Laser Harp I is built around a Teensy 3.2 and, of course, lasers pointed at LDRs. [Johan] used fairly low-power laser modules, which are slightly less blinding if you accidentally look at them for a second, but should still be taken seriously. He added four potentiometers to control the sensitivity, scale, octave, and the transposition. The sensitivity pot essentially accounts for the ambient light in the room. Although it only has 16 notes, Laser Harp I is ready to rock with over 30 different scales to choose from. Check out the brief demo that [Johan] put up on his Instagram.

If you try to build your own laser harp and get lost trying to follow [Johan]’s instructions, don’t worry. His well-commented code and lovely schematic will undoubtedly save you. Then you can move on to open-beam designs.

Marvelous MIDI Button Box

Most DJ tools are just ripe for DIY rework. Everything at least speaks MIDI, and the firmware side of the equation that makes a physical interface for your laptop can be downloaded and flashed with minimal effort. And this means that there’s no time better than the present to wire up a ton of buttons to a Teensy and call it a controller.

[UmamiFish]’s build goes the extra mile, though, with a nice laser-cut box and holes for display LEDs as well as the 22 arcade buttons that are packed tightly into the enclosure. A 74HC595 shift-register IC handles the LEDs, but there’s no getting around a bunch of wiring in a build like this. It pays to be neat, and using ribbon cable helps keep some of the chaos under control.

Browsing around Instructables will turn up myriad similar controllers, should the exact configuration of this one not suit your needs. And if you want something with a little more of the real-disk feel, have a look at this controller that uses hard disk platters, or this log of a timecode-vinyl-to-MIDI build.

Forgotten Rock Band Drum Controller As A MIDI Instrument

Happen to have an old Rock Band drum controller collecting dust in your living room? If you also have a spare Arduino and don’t mind parting with that plastic college memento then you’ve got the bulk of what could potentially be your new percussive MIDI instrument. In his project video [Evan Kale] outlines the steps necessary to turn that unloved plastic into a capable instrument for recording.

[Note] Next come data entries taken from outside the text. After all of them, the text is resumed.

(* ===== verification/Throttle.v ===== *)
(** * Status conversion and throttled error logging

    [grpc_status_to_nuraft_code], [is_powerof2] and [log_every_nth] of
    [src/proto/proto_mesg_factory.cpp]. *)

From stdpp Require Import base gmap strings list numbers.
From S2P Require Import Prelude Types.

(** The NuRaft result code a failed data-service call completes with. *)
Definition grpc_status_to_nuraft_code (s : Status) : Z :=
  if is_ok s then code.OK
  else match error_code s with
       | ST_DEADLINE_EXCEEDED => code.TIMEOUT
       | ST_UNAVAILABLE | ST_NOT_FOUND => code.SERVER_NOT_FOUND
       | ST_CANCELLED | ST_ABORTED => code.CANCELLED
       | ST_FAILED_PRECONDITION => code.TERM_MISMATCH
       | ST_ALREADY_EXISTS => code.SERVER_ALREADY_EXISTS
       | ST_INVALID_ARGUMENT | ST_UNIMPLEMENTED | ST_UNAUTHENTICATED
       | ST_PERMISSION_DENIED | ST_RESOURCE_EXHAUSTED | ST_OUT_OF_RANGE => code.BAD_REQUEST
       | _ => code.FAILED
       end.

(** [v && ((v & (v - 1)) == 0)] on a [uint64_t]. *)
Definition is_powerof2 (v : Z) : bool :=
  negb (v =? 0)%Z && (Z.land v (u64 (v - 1)) =? 0)%Z.

Definition every_nth_sec : Z := 60.

Section throttle.
(** [get_elapsed_time_sec(since)], read at time [now]. *)
Context (get_elapsed_time_sec : Z → Z → Z).

(** The thread-local map: per message, how many failures since when. *)
Abbreviation t_errors_t := (gmap string (Z * Z)).

(** Returns the failure count when an error line is written. *)
Definition log_every_nth (now : Z) (addr : string) (status : Status) (t_errors : t_errors_t)
  : option Z * t_errors_t :=
  let msg := addr +:+ "-" +:+ error_message status in
  let '(failed_count, t_errors') :=
    match t_errors !! msg with
    | Some (n, since) =>
        if decide (get_elapsed_time_sec since now > every_nth_sec)%Z
        then (1%Z, <[msg := (1%Z, now)]> t_errors)
        else let n' := u64 (n + 1) in (n', <[msg := (n', since)]> t_errors)
    | None => (1%Z, <[msg := (1%Z, now)]> t_errors)
    end in
  (if is_powerof2 failed_count then Some failed_count else None, t_errors').

(** A burst of the same failure at the given times: the counts it logs. *)
Fixpoint log_burst (times : list Z) (addr : string) (status : Status) (t_errors : t_errors_t)
  : list Z * t_errors_t :=
  match times with
  | [] => ([], t_errors)
  | now :: rest =>
      let '(logged, t1) := log_every_nth now addr status t_errors in
      let '(more, t2) := log_burst rest addr status t1 in
      (option_list logged ++ more, t2)
  end.
End throttle.

(** ** Lemmas *)

Section pow2.
Local Open Scope Z_scope.

Lemma log2_pred_same (v k : Z) : (0 <= k)%Z → 2 ^ k < v → v < 2 ^ (k + 1) → Z.testbit (v - 1) k = true.
Proof.
  intros Hk Hlo Hhi. assert (0 < 2 ^ k) by (apply Z.pow_pos_nonneg; lia).
  assert (Z.log2 (v - 1) = k) as Hl.
  { apply Z.log2_unique; [done|]. rewrite <-Z.add_1_r. lia. }
  rewrite <-Hl. apply Z.bit_log2. lia.
Qed.

Lemma is_powerof2_spec v : in_u64 v → is_powerof2 v = true ↔ ∃ k, 0 <= k < 64 ∧ v = 2 ^ k.
Proof.
  intros [H0 H64]. unfold is_powerof2.
  destruct (Z.eqb_spec v 0) as [->|Hne]; simpl.
  { split; [done|]. intros (k & Hk & E). assert (0 < 2 ^ k) by (apply Z.pow_pos_nonneg; lia). lia. }
  rewrite u64_id by (unfold in_u64; lia). rewrite Z.eqb_eq.
  destruct (Z.log2_spec v ltac:(lia)) as [Hlo Hhi].
  pose proof (Z.log2_nonneg v) as Hk.
  assert (Z.log2 v < 64) as Hk64 by (apply Z.log2_lt_pow2; lia).
  rewrite <-Z.add_1_r in Hhi. split.
  - intros Hland. exists (Z.log2 v). split; [lia|].
    destruct (Z.eq_dec v (2 ^ Z.log2 v)) as [|Hgt]; [done|].
    exfalso. apply (f_equal (λ z, Z.testbit z (Z.log2 v))) in Hland.
    rewrite Z.land_spec, Z.bits_0, Z.bit_log2, log2_pred_same in Hland by lia. done.
  - intros (k & Hk' & ->). rewrite Z.sub_1_r, <-Z.ones_equiv, Z.land_ones by lia.
    apply Z.mod_same. apply Z.pow_nonzero; lia.
Qed.

Lemma log2_succ_powerof2 n : 0 < n → in_u64 (n + 1) →
  Z.log2 (n + 1) = Z.log2 n + (if is_powerof2 (n + 1) then 1 else 0).
Proof.
  intros Hn Hr. pose proof (is_powerof2_spec (n + 1) Hr) as Hp.
  destruct (is_powerof2 (n + 1)) eqn:E.
  - destruct (proj1 Hp eq_refl) as (k & Hk & Hnk). rewrite Hnk.
    rewrite Z.log2_pow2 by lia. replace n with (Z.pred (2 ^ k)) by lia.
    assert (0 < k) by (destruct (Z.eq_dec k 0) as [->|]; lia).
    rewrite Z.log2_pred_pow2 by done. lia.
  - destruct (Z.log2_succ_or n) as [Hs|Hs]; rewrite <-Z.add_1_r in Hs; [|lia].
    exfalso. apply Z.log2_eq_succ_iff_pow2 in Hs as [b Hb]; [|done].
    assert (false = true); [|done]. apply Hp. exists b.
    assert (0 <= b) by (destruct (Z.le_gt_cases 0 b); [done|]; rewrite Z.pow_neg_r in Hb; lia).
    split; [split; [done|]|lia]. apply (Z.pow_lt_mono_r_iff 2); [lia|lia|].
    destruct Hr. lia.
Qed.
End pow2.

Section burst.
Context (get_elapsed_time_sec : Z → Z → Z).
Local Open Scope Z_scope.

(** From count [n], a burst inside the window logs at the powers of two. *)
Lemma log_burst_from times addr status t n since :
  t !! (addr +:+ "-" +:+ error_message status) = Some (n, since) →
  0 < n → n + Z.of_nat (length times) < 2 ^ 64 →
  Forall (λ now, get_elapsed_time_sec since now <= every_nth_sec) times →
  Z.of_nat (length (log_burst get_elapsed_time_sec times addr status t).1)
  = Z.log2 (n + Z.of_nat (length times)) - Z.log2 n.
Proof.
  revert t n. induction times as [|now times IH]; intros t n Hlk Hn Hb Hw; simpl.
  { rewrite Z.add_0_r. lia. }
  inversion Hw as [|? ? Hnow Hw']; subst.
  assert (in_u64 (n + 1)) as Hin by (unfold in_u64; simpl in Hb; lia).
  unfold log_every_nth. rewrite Hlk, decide_False by lia. rewrite (u64_id _ Hin).
  set (t' := <[_ := (n + 1, since)]> t).
  specialize (IH t' (n + 1)).
  destruct (log_burst _ times addr status t') as [more t2] eqn:E. simpl in *.
  rewrite length_app, Nat2Z.inj_add, IH; [|by apply lookup_insert_eq|lia|lia|done].
  replace (n + 1 + Z.of_nat (length times)) with (n + Z.of_nat (S (length times))) by lia.
  rewrite (log2_succ_powerof2 n Hn Hin).
  destruct (is_powerof2 (n + 1)); simpl; lia.
Qed.
End burst.

(** ** Properties *)

(** Every gRPC status other than OK completes a call with an error code that is
    neither [OK] nor the still-pending marker, and OK completes it with [OK]. *)
Theorem status_code_sound (s : Status) :
  (grpc_status_to_nuraft_code s = code.OK ↔ error_code s = ST_OK) ∧
  grpc_status_to_nuraft_code s ≠ code.RESULT_NOT_EXIST_YET.
Proof. destruct s as [c m]. destruct c; vm_compute; intuition congruence. Qed.

(** [is_powerof2] decides exactly the powers of two a [uint64_t] can hold. *)
Theorem is_powerof2_correct (v : Z) :
  in_u64 v → (is_powerof2 v = true ↔ ∃ k, (0 ≤ k < 64)%Z ∧ v = (2 ^ k)%Z).
Proof. apply is_powerof2_spec. Qed.

Lemma is_powerof2_correct_witness :
  is_powerof2 (2 ^ 63) = true ↔ ∃ k, (0 ≤ k < 64)%Z ∧ (2 ^ 63)%Z = (2 ^ k)%Z.
Proof. apply (is_powerof2_correct (2 ^ 63)). unfold in_u64. lia. Defined.

(** C37: A burst of [n] identical failures inside one 60 second window writes exactly
    [log2 n + 1] error lines, starting with the first failure. *)
Theorem log_burst_count (elapsed : Z → Z → Z) (first : Z) (times : list Z)
    (addr : string) (status : Status) :
  (Z.of_nat (length (first :: times)) < 2 ^ 64)%Z →
  Forall (λ now, elapsed first now ≤ every_nth_sec)%Z times →
  Z.of_nat (length (log_burst elapsed (first :: times) addr status ∅).1)
  = (Z.log2 (Z.of_nat (length (first :: times))) + 1)%Z.
Proof.
  intros Hlen Hw. cbn [length] in *.
  pose proof (log_burst_from elapsed times addr status
    (<[addr +:+ "-" +:+ error_message status := (1%Z, first)]> ∅) 1 first) as Hb.
  cbn [log_burst]. unfold log_every_nth at 1. rewrite lookup_empty.
  change (is_powerof2 1) with true. cbv beta iota.
  destruct (log_burst elapsed times addr status _) as [more t2] eqn:E.
  cbn [fst option_list app length] in *.
  change (Z.log2 1) with 0%Z in Hb.
  rewrite !Nat2Z.inj_succ, <-!Z.add_1_l in *.
  rewrite length_app, Nat2Z.inj_add, Hb; [simpl (length _); lia|by apply lookup_insert_eq|lia|lia|done].
Qed.

Lemma log_burst_count_witness :
  Z.of_nat (length (log_burst (λ t now, now - t)%Z (100 :: [101; 110; 160])%Z "a"
                      (mkStatus ST_UNAVAILABLE "down") ∅).1) = 3%Z.
Proof.
  rewrite (log_burst_count (λ t now, now - t)%Z 100 [101; 110; 160]%Z "a"
             (mkStatus ST_UNAVAILABLE "down"));
    [reflexivity|simpl; lia|repeat constructor; unfold every_nth_sec; lia].
Defined.

(** Once the window has expired the next failure starts a new count and is
    logged, whatever the old count was; other messages' counters are untouched. *)
Theorem log_window_reset (elapsed : Z → Z → Z) (now n since : Z) (addr key : string)
    (status : Status) (t : gmap string (Z * Z)) :
  t !! (addr +:+ "-" +:+ error_message status) = Some (n, since) →
  (elapsed since now > every_nth_sec)%Z →
  let '(logged, t') := log_every_nth elapsed now addr status t in
  logged = Some 1%Z ∧
  t' !! (addr +:+ "-" +:+ error_message status) = Some (1%Z, now) ∧
  (key ≠ addr +:+ "-" +:+ error_message status → t' !! key = t !! key).
Proof.
  intros Hlk Hexp. unfold log_every_nth. rewrite Hlk, decide_True by done.
  split; [done|]. split; [by rewrite lookup_insert_eq|]. intros Hne. by rewrite lookup_insert_ne.
Qed.

Lemma log_window_reset_witness :
  let '(logged, t') := log_every_nth (λ t now, now - t)%Z 200 "a" (mkStatus ST_UNAVAILABLE "x")
                         {["a-x" := (7, 100)%Z]} in
  logged = Some 1%Z ∧ t' !! ("a-x" : string) = Some (1%Z, 200%Z) ∧
  (("k" : string) ≠ "a-x" → t' !! ("k" : string) = ({["a-x" := (7, 100)%Z]} : gmap string (Z * Z)) !! "k").
Proof.
  apply (log_window_reset (λ t now, now - t)%Z 200 7 100 "a" "k" (mkStatus ST_UNAVAILABLE "x")
           {["a-x" := (7, 100)%Z]}); [reflexivity|unfold every_nth_sec; lia].
Defined.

The whole process as outlined by [Evan] in under seven minutes. This looks like a great weekend endeavor for those of us just starting out with MIDI. After cracking the back of the Guitar Hero drum kit controller open, the main board within is easily replaced with a standard sized Ardunio (which matches the present mounting holes exactly). About 4:50 into the video [Evan] explains how to add a basic perf-board shield over the Arduino which connects the piezo sensors in each of the drum pads to the analog pins of the micro-controller. The MIDI jack that comes built into the back of the kit can also be reused as MIDI out when wired to the Arduino’s serial out pin. By adjusting [Evan’s] example code you can dial in the instrument’s feedback to match the intensity of each hit.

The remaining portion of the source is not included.